- #1

NIHLUS13

- 5

- 0

## Homework Statement

A small block is on the point of slipping down a rough ramp inclined at 35 degrees to the horizontal.

a) What is the coefficient of static friction between the block and the ramp?

Answer μ_s = 0.70

b) The ramp is attached to the edge of a 0.8 m high table. After the block is given a small nudge it slides down the ramp and lands on the floor a horizontal distance of 0.4 m away from the edge of the table. What is the coefficient of kinetic friction between the block and the ramp?

Answer μ_k = 0.62

## Homework Equations

For part a)

∑ F_parallel to ramp = 0 N

∑ F _perpendicular to ramp = 0 N

Static friction force F_f = μ_s* R

For part b)

∑ F_parallel to ramp = ma

∑ F _perpendicular to ramp = 0 N

Work energy theorem

W_exerted = ΔE_mech +ΔE_friction = 0 J

ΔE_mech = ΔKE + ΔU

ΔE_friction = μ_k* R *d

## The Attempt at a Solution

For part a)

∑ F_parallel to ramp = 0 N

Therefore if the direction pointing down the ramp is positive, and perpendicular to ramp is positive. Then...

0 = mg sin (35) - μ_s* R

∑ F _perpendicular to ramp = 0 N

0 = R - mg cos(35)

Hence mg sin (35) = μ_s*mg cos (35)

Finally μ_s = tan (35) = 0.70

Which is the correct answer, the major issue occurs within part b).

For part b)

**Note the following leads to a line such that μ_k will cancel out! Hence another approach to**

achieving the solution μ_k = 0.62 must be used.
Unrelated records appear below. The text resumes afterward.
(* ===== verification/Enrol.v ===== *)
(** Agent identities: single-use enrolment tickets ([internal/cap/ca/ticket.go]),
    leaf certificates ([ca/issue.go], [ca/rotate.go], [ca/tls.go]), and the
    broker's enrol, renew and bootstrap routes ([internal/broker/enrol.go],
    [renew.go], [bootstrap.go], [csr.go]) with the admission of automatic
    re-enrolments ([reenrol.go]). X.509 encoding, signing and chain verification
    are the interface [X509]. *)

From S2P Require Import Prelude Go Rules Registry Token Broker Directive Rate SentLedger Messaging.

Module Enrol.
Import Broker Messaging.

(** * Tickets *)

Record ticket := MkTicket { tk_worker : string; tk_expires : Time }.
Abbreviation TicketStore := (gmap string ticket) (only parsing).

Definition NewTicketStore : TicketStore := ∅.

Inductive ticketError := EmptyWorker | NoRandomness | UnknownTicket | TicketExpired | WorkerMismatch.

(** [issue]: [buf] is what [rand.Read] fills the 32 bytes with. *)
Definition issue (worker : string) (ttl : Duration) (sole : bool) (buf : option bytes) (now : Time) (s : TicketStore)
    : TicketStore * result string ticketError :=
  if is_empty worker then (s, Err EmptyWorker)
  else match buf with
  | None => (s, Err NoRandomness)
  | Some buf =>
    let tk := Token.hex_encode buf in
    let s := filter (fun kv => ~ (After now (tk_expires kv.2) = true \/ (sole = true /\ tk_worker kv.2 = worker))) s in
    (<[tk := MkTicket worker (Add now ttl)]> s, Ok tk)
  end.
achieving the solution μ_k = 0.62 must be used.

I started by assuming the following;

Vertical height of the block initially is y = 0.8 m, and when the block reaches the floor y = 0 m.

Horizontal distance between edge of the table and the other end of ramp is x = 0.4 m.
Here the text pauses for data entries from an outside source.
(* ===== verification/Uses.v ===== *)
(** The record of verified messages ([chatUses] of [internal/broker/chat.go]):
    which messages each agent has verified, in memory and in an append-only file
    with a rotated copy that several broker processes may write. A file is its
    lines, decoded: [None] is a line that does not parse. What the file system
    answers is an input of each operation. *)

From S2P Require Import Prelude SentLedger ChatLedger.

Module Uses.
Import ChatLedger.

Definition chatVerifyWindow : Duration := Hour.
Definition chatRepeatGrace : Duration := 10 * Minute.
Definition useRetention : Duration := 2 * SentLedger.Window.
Definition usesRotateAt : Z := 4 * 2 ^ 20.

Record UseLine := MkUse { u_Caller : string; u_ID : string; u_At : Time }.

(** A file of the record, with its size and modification time. *)
Record usesFile := MkUsesFile { uf_lines : list (option UseLine); uf_size : Z; uf_mod : Time }.

(** The record on disk: the file and its rotated copy. *)
Record usesDisk := MkUsesDisk { ud_cur : option usesFile; ud_old : option usesFile }.

(** [chatUses]; [cu_path] is whether it is kept on disk. *)
Record chatUses := MkUses {
  cu_path : bool;
  cu_used : gmap string Time;
  cu_notBefore : Time;
  cu_degraded : Time
}.

Definition set_used (m : gmap string Time) (u : chatUses) : chatUses :=
  MkUses (cu_path u) m (cu_notBefore u) (cu_degraded u).

(** [useKey]: a NUL byte between the two. *)
Definition useKey (caller id : string) : string := caller +:+ String (ascii_of_nat 0) id.
Definition line_key (l : UseLine) : string := useKey (u_Caller l) (u_ID l).

(** What one operation meets: the directory, whether the files can be read,
    whether a rotation's rename works; whether the file opens for the append,
    how many whole lines of it are written, whether a torn one follows, whether
    the write, the chmod and the close succeed; and the file's size and time
    after it. *)
Record UseWorld := MkUseWorld {
  uw_dir : DirState;
  uw_read : bool;
  uw_rename : bool;
  uw_open : bool;
  uw_written : nat;
  uw_torn : bool;
  uw_ok : bool;
  uw_size : Z;
  uw_mod : Time
}.

Definition file_lines (f : option usesFile) : list UseLine :=
  match f with Some f => omap id (uf_lines f) | None => [] end.

(** [readUses]; [None] is an error. *)
Definition readUses (w : UseWorld) (d : usesDisk) (now : Time) : option (list UseLine) :=
  match uw_dir w with
  | DirMissing => Some []
  | DirUnsafe => None
  | DirOK =>
    if negb (uw_read w) then None
    else Some (List.filter (fun l => negb (is_empty (u_ID l)) && (Sub now (u_At l) <=? useRetention))
                 (file_lines (ud_old d) ++ file_lines (ud_cur d)))
  end.

Definition rotateUses (w : UseWorld) (now : Time) (d : usesDisk) : usesDisk :=
  match uw_dir w, ud_cur d with
  | DirOK, Some f =>
    if uf_size f <=? usesRotateAt then d
    else if (match ud_old d with Some old => Sub now (uf_mod old) <=? useRetention | None => false end) then d
    else if uw_rename w then MkUsesDisk None (Some f) else d
  | _, _ => d
  end.

(** [newChatUses]. *)
Definition newChatUses (path : bool) (w : UseWorld) (now : Time) (d : usesDisk) : chatUses :=
  if negb path then MkUses false ∅ zeroTime zeroTime
  else match readUses w d now with
  | None => MkUses true ∅ now (Add now SentLedger.Window)
  | Some keep => MkUses true (foldl (fun m l => <[line_key l := u_At l]> m) ∅ keep) zeroTime zeroTime
  end.

Record useWant := MkWant { w_id : string; w_recorded : Time }.
Record useGot := MkGot { g_at : Time; g_fresh : bool }.

(** The loop over [want]: what each one gets, the keys used for the first time
    and their lines. *)
Fixpoint grant (caller : string) (now : Time) (used : gmap string Time) (want : list useWant) (fresh : list string)
    : list useGot * list string * list UseLine :=
  match want with
  | [] => ([], fresh, [])
  | w :: want' =>
    let k := useKey caller (w_id w) in
    match used !! k with
    | Some t => let '(got, fr, ls) := grant caller now used want' fresh in (MkGot t false :: got, fr, ls)
    | None =>
      if bool_decide (k ∈ fresh)
      then let '(got, fr, ls) := grant caller now used want' fresh in (MkGot now false :: got, fr, ls)
      else let '(got, fr, ls) := grant caller now used want' (fresh ++ [k]) in
           (MkGot now true :: got, fr, MkUse caller (w_id w) now :: ls)
    end
  end.

(** Merging the lines another broker may have written: the earliest use counts. *)
Definition merge_line (m : gmap string Time) (l : UseLine) : gmap string Time :=
  match m !! line_key l with
  | Some t => if Before (u_At l) t then <[line_key l := u_At l]> m else m
  | None => <[line_key l := u_At l]> m
  end.

(** The append: on a failure some lines may have reached the file. *)
Definition append_lines (w : UseWorld) (ls : list UseLine) (d : usesDisk) : usesDisk :=
  let old := match ud_cur d with Some f => uf_lines f | None => [] end in
  MkUsesDisk (Some (MkUsesFile (old ++ (Some <$> take (if uw_ok w then length ls else uw_written w) ls)
                                    ++ (if negb (uw_ok w) && uw_torn w then [None] else []))
                      (uw_size w) (uw_mod w))) (ud_old d).

Inductive useError := errDegraded | errUseNotRecorded.

(** [takeAll]. *)
Definition takeAll (w : UseWorld) (caller : string) (want : list useWant) (now : Time) (ud : chatUses * usesDisk)
    : chatUses * usesDisk * result (list useGot) useError :=
  let '(u, d) := ud in
  if existsb (fun x => negb (IsZero (cu_notBefore u)) && Before now (cu_degraded u) && Before (w_recorded x) (cu_notBefore u)) want
  then (u, d, Err errDegraded)
  else
    let u := set_used (filter (fun kv => ~ useRetention < Sub now kv.2) (cu_used u)) u in
    match (if cu_path u then readUses w d now else Some []) with
    | None => (u, d, Err errUseNotRecorded)
    | Some lines =>
      let u := set_used (foldl merge_line (cu_used u) lines) u in
      let '(got, fresh, ls) := grant caller now (cu_used u) want [] in
      let mark u := set_used (foldl (fun m k => <[k := now]> m) (cu_used u) fresh) u in
      if cu_path u && negb (bool_decide (ls = [])) then
        let d := rotateUses w now d in
        if negb (uw_open w) then (u, d, Err errUseNotRecorded)
        else
          let d := append_lines w ls d in
          if uw_ok w then (mark u, d, Ok got) else (u, d, Err errUseNotRecorded)
      else (mark u, d, Ok got)
    end.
Ramp length is d = √ ( 0.8^2 + 0.4^2 ) = (2√5)/5 m.

Finally incline is not 35 degrees but in fact arctan (0.8/0.4) ≅ 63.4 degrees.
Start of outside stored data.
(** The two shapes of an answer: messages of unexpired entries, or none. *)
Lemma answerFound_inv w caller branch what found now window v v' a :
  answerFound w caller branch what found now window v = (v', a) ->
  (exists u, v' = set_uses u v)
  /\ ((vr_Result (va_resp a) = resultFor branch
       /\ Forall (fun m => exists f, f ∈ found /\ ve_expired f = false /\ handed f m) (vr_Messages (va_resp a)))
      \/ (vr_Messages (va_resp a) = []
          /\ (vr_Result (va_resp a) = VerifyUnavailable \/ vr_Result (va_resp a) = VerifyAlreadyVerified
              \/ vr_Result (va_resp a) = VerifyNone)))
  /\ (vr_Reason (va_resp a) = "no_record" -> found = []).
Proof.
  unfold answerFound. intros E.
  remember ((fun f => Uses.MkWant (ve_useID f) (ve_recorded f)) <$> live_of found) as want eqn:Ew.
  assert (Hw : length want = length (live_of found)) by (subst want; apply length_fmap). clear Ew.
  destruct (match want with [] => _ | _ :: _ => _ end) as [u r] eqn:Et.
  destruct r as [got|]; [|simplify_eq; split; [by exists u | split; [right; by auto | done]]].
  assert (Hlen : length got = length (live_of found)).
  { rewrite <- Hw. destruct want; [by simplify_eq|]. destruct u. by apply takeAll_length in Et. }
  set (out := hand_over now <$> zip (live_of found) got) in *.
  destruct (bool_decide (omap (fun x => match x with inl m => Some m | inr _ => None end) out = [])) eqn:Em; simpl in E.
  2:{ simplify_eq. split; [by exists u|]. split; [|done]. left. split; [done|]. simpl.
      apply Forall_forall. intros m (x & Hx & Ex)%list_elem_of_omap. destruct x as [m'|]; [|done]. injection Ex as ->.
      apply list_elem_of_fmap in Hx as ([f g] & Hx & Hin). symmetry in Hx. apply hand_over_inl in Hx.
      apply elem_of_zip_l in Hin. exists f. unfold live_of in Hin.
      apply list_elem_of_In, List.filter_In in Hin as [Hin Hne]. guards. split_and!; [by apply list_elem_of_In | done | done]. }
  destruct (bool_decide (omap (fun x => match x with inr t => Some t | inl _ => None end) out = [])) eqn:Eu; simpl in E.
  2:{ simplify_eq. split; [by exists u|]. split; [right; by auto | done]. }
  guards.
  assert (Hlive : live_of found = []).
  { destruct (live_of found) as [|f l]; [done|]. destruct got as [|g got]; [done|].
    subst out. cbn [zip zip_with fmap list_fmap] in Em, Eu. destruct (hand_over now (f, g)); [discriminate Em | discriminate Eu]. }
  case_match eqn:Ex; simplify_eq; (split; [by exists u|]; split; [right; by auto|]); [done|].
  intros _. guards. destruct found as [|f found]; [done|]. unfold live_of in Hlive. simpl in *.
  by destruct (ve_expired f).
Qed.

(** An answer that is neither: no message, and not that no record was found. *)
Definition plain (a : verifyAnswer) : Prop :=
  vr_Messages (va_resp a) = []
  /\ (vr_Result (va_resp a) = VerifyUnavailable \/ vr_Result (va_resp a) = VerifyNone)
  /\ vr_Reason (va_resp a) <> "no_record".

Ltac plainly := left; split_and!; [done | by (left + right) | done].

Lemma get_label w c c' l : get w c = (c', Ok l) -> ct_label c' = l.
Proof. unfold get. intros E. repeat (case_match; simplify_eq/=; try done). Qed.

(** The entries of a web post's lookup. *)
Definition web_found (now : Time) (entries : list ChatLedger.Entry) : list verifiedEntry :=
  web_entry now <$> List.filter (fun e => negb (is_empty (ChatLedger.e_MessageID e))) entries.

(** The hub's id of the agent behind a certificate name. *)
Definition hub_id_of (w : VWorld) (caller : string) (n : Node) (agentID : string) : Prop :=
  exists cn slug m resolveAgentID, identity caller n = Some (cn, slug, m) /\ vw_agentID w = Some resolveAgentID
    /\ resolveAgentID slug = Ok agentID /\ agentID <> "".

Lemma verifyWeb_inv w caller from ts now v v' a :
  verifyWeb w caller from ts now v = (v', a) ->
  plain a
  \/ exists dir agentID entries what a0,
       v_chatLedger v = Some dir /\ hub_id_of w caller (v_node v) agentID
       /\ ChatLedger.Lookup (vw_chat w) dir agentID from (FormatTime ts) = Ok entries
       /\ answerFound w caller "web" what (web_found now entries) now "1h0m0s" v = (v', a0)
       /\ (a = a0 \/ exists b, a = set_verified b a0).
Proof.
  unfold verifyWeb. intros E. destruct (negb (v_chatConfigured v)); [simplify_eq; plainly|].
  destruct (v_chatLedger v) as [dir|] eqn:Ed; [|simplify_eq; plainly].
  destruct (identity caller (v_node v)) as [[[cn slug] m]|] eqn:Ei; [|simplify_eq; plainly].
  destruct (vw_agentID w) as [resolve|] eqn:Ea; [|simplify_eq; plainly].
  destruct (resolve slug) as [agentID|e] eqn:Es; [|simplify_eq; plainly].
  destruct (is_empty agentID) eqn:Ene; [simplify_eq; plainly|]. guards.
  destruct (ChatLedger.Lookup _ _ _ _ _) as [entries|e] eqn:El; [|simplify_eq; destruct e; plainly].
  fold (web_found now entries) in E.
  destruct (answerFound _ _ _ _ _ _ _ _) as [v1 a0] eqn:Eaf. simplify_eq. right.
  exists dir, agentID, entries, (from +:+ " " +:+ FormatTime ts), a0. split_and!; try done; [by exists cn, slug, m, resolve|].
  case_match; [right; by eexists | by left].
Qed.

(** The broker's sent ledger: the one it holds, or the one opened now. *)
Definition names_ledger (w : VWorld) (v : VState) (led : SentLedger.Ledger) : Prop :=
  n_sent (v_node v) = SentDir (Some led) \/ n_sent (v_node v) = SentDir None /\ vw_open w = Ok led.

Lemma verifyLever_inv w caller from ref ts now v v' a :
  verifyLever w caller from ref ts now v = (v', a) ->
  v_ctl v' = v_ctl v
  /\ (plain a
      \/ exists led led' s what v1,
           names_ledger w v led
           /\ SentLedger.ByRef (vw_sent w) caller (ToLower (TrimSpace ref)) led = (led', Ok s)
           /\ answerFound w caller "lever" what (match s with Some s => [lever_entry now from s] | None => [] end)
                now "24h0m0s" v1 = (v', a)).
Proof.
  unfold verifyLever. intros E. destruct (sent_get _ _) as [st [|e|led]] eqn:Eg.
  - simplify_eq. split; [done | plainly].
  - simplify_eq. split; [done|]. destruct (vw_open w) as [|[[] ?]]; plainly.
  - destruct (is_empty _) in E; [simplify_eq; split; [done | plainly]|].
    destruct (SentLedger.ByRef _ _ _ led) as [led' [s|e]] eqn:Eb.
    + assert (Hled : names_ledger w v led).
      { unfold sent_get, names_ledger in *. destruct (n_sent (v_node v)) as [|[l|]]; [done|left; by simplify_eq|right]. by destruct (vw_open w) as [l|[? ?]]; simplify_eq. }
      pose proof E as E'. apply answerFound_inv in E' as ((u & ->) & _). split; [done|]. right. by eauto 10.
    + simplify_eq. split; [done|]. destruct e; try plainly; destruct (vw_unsafe w); plainly.
Qed.

(** Where an answer with messages, or of no record, comes from. *)
Lemma verify_inv w caller body now v v' a :
  verify w caller body now v = (v', a) ->
  plain a
  \/ exists req ts, body = Some req /\ ParseRFC3339 (TrimSpace (vq_Timestamp req)) = Some ts
       /\ let from := TrimSpace (vq_From req) in
          (ToLower from ∈ v_webSenders v /\ verifyWeb w caller from ts now v = (v', a))
          \/ ((ToLower from ∉ v_webSenders v)
              /\ exists c, ToLower from = ct_label c
                 /\ verifyLever w caller from (vq_Ref req) ts now (set_ctl c v) = (v', a)).
Proof.
  unfold verify. intros E. destruct body as [req|]; [|simplify_eq; plainly].
  destruct (ParseRFC3339 _) as [ts|] eqn:Et; [|simplify_eq; plainly].
  destruct (is_empty _ || _); [simplify_eq; plainly|].
  destruct (negb (HasPrefix _ _)); [simplify_eq; plainly|].
  destruct (bool_decide (ToLower _ ∈ _)) eqn:Ew; guards.
  { destruct (cached (v_ctl v)) as [ctl|]; [destruct (bool_decide (ctl ∈ _)); [simplify_eq; plainly|]|];
      right; exists req, ts; (split_and!; [done..|]); by left. }
  destruct (get _ _) as [c r] eqn:Eg. destruct r as [ctl|]; [|simplify_eq; plainly]. apply get_label in Eg.
  simpl in E. destruct (bool_decide (ctl ∈ _)); [simplify_eq; plainly|].
  destruct (str_eqb _ ctl) eqn:El in E; guards.
  { right. exists req, ts. split_and!; [done..|]. right. split; [done|]. exists c. by rewrite El. }
  destruct (refresh _ c) as [c2 [fresh changed]] eqn:Er.
  assert (Hf : ct_label c2 = fresh).
  { unfold refresh in Er. by repeat (case_match; simplify_eq/=). }
  destruct (changed && bool_decide _); [simplify_eq; plainly|].
  destruct (changed && str_eqb _ _) eqn:Ec; [|simplify_eq; plainly]. guards.
  right. exists req, ts. split_and!; [done..|]. right. split; [done|]. exists c2. split; [congruence|]. exact E.
Qed.

Lemma budgeted_verify w caller body now v v' a :
  budgeted w caller body now v = (v', a) ->
  plain a \/ exists v1 v2, v_webSenders v1 = v_webSenders v /\ v_chatLedger v1 = v_chatLedger v /\ v_node v1 = v_node v /\ verify w caller body now v1 = (v2, a)
               /\ v_ctl v' = v_ctl v2.
Proof.
  unfold budgeted. intros E. destruct (Rate.take _ _ _) as [rate [ok wait]]. destruct ok; simpl in E; [|simplify_eq; plainly].
  destruct (verify _ _ _ _ _) as [v2 a2] eqn:Ev. destruct (is_miss a2).
  - destruct (Rate.take caller now (v_miss v2)) as [miss [ok2 wait2]]. destruct ok2; simplify_eq; [|plainly].
    right. eexists _, v2. split_and!; [| | |exact Ev|]; done.
  - simplify_eq. right. eexists _, v'. split_and!; [| | |exact Ev|]; done.
Qed.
Using W_exerted = ΔE_mech +ΔE_friction = 0 J

ΔKE + ΔU + μ_k* R *d = 0 J

0.5 m v_f^2 - 0 + 0 - mgy + μ_k* R *d = 0 J note v_f is velocity final

0.5 m v_f^2 - mgy + μ_k* R *d = 0 J

∑ F _perpendicular to ramp = 0 N

R - mg cos (63.4) = 0 N

Therefore

0.5 m v_f^2 - mgy + μ_k* mg cos (63.4) *d = 0 J , d = (2√5)/5 m

0.5 m v_f^2 - mgy + μ_k* mg cos (63.4) *(2√5)/5 = 0 J

Eliminating mass

0.5 v_f^2 - gy + μ_k* g cos (63.4) *(2√5)/5 = 0 J

0.5 v_f^2 = gy - μ_k* g cos (63.4) *(2√5)/5

v_f^2 = 2gy - 2μ_k* g cos (63.4) *(2√5)/5

Replacing v_f^2 with u^2 + 2ad, where u^2 = 0 as initial velocity is zero parallel to ramp, and d = (2√5)/5 m

2a(2√5)/5 = 2gy - 2μ_k* g cos (63.4) *(2√5)/5

a(2√5)/5 = gy - μ_k* g cos (63.4) *(2√5)/5

Using ∑ F_parallel to ramp = ma to substitute for a

ma = mg sin (63.4) - μ_k* mg cos (63.4)

a = g sin (63.4) - μ_k* g cos (63.4)

a = g (sin (63.4) - μ_k* cos (63.4) )

g (sin (63.4) - μ_k* cos (63.4) ) * (2√5)/5 = gy - μ_k* g cos (63.4) *(2√5)/5

(sin (63.4) - μ_k* cos (63.4) ) * (2√5)/5 = y - μ_k* cos (63.4) *(2√5)/5 The line above μ_k cancels.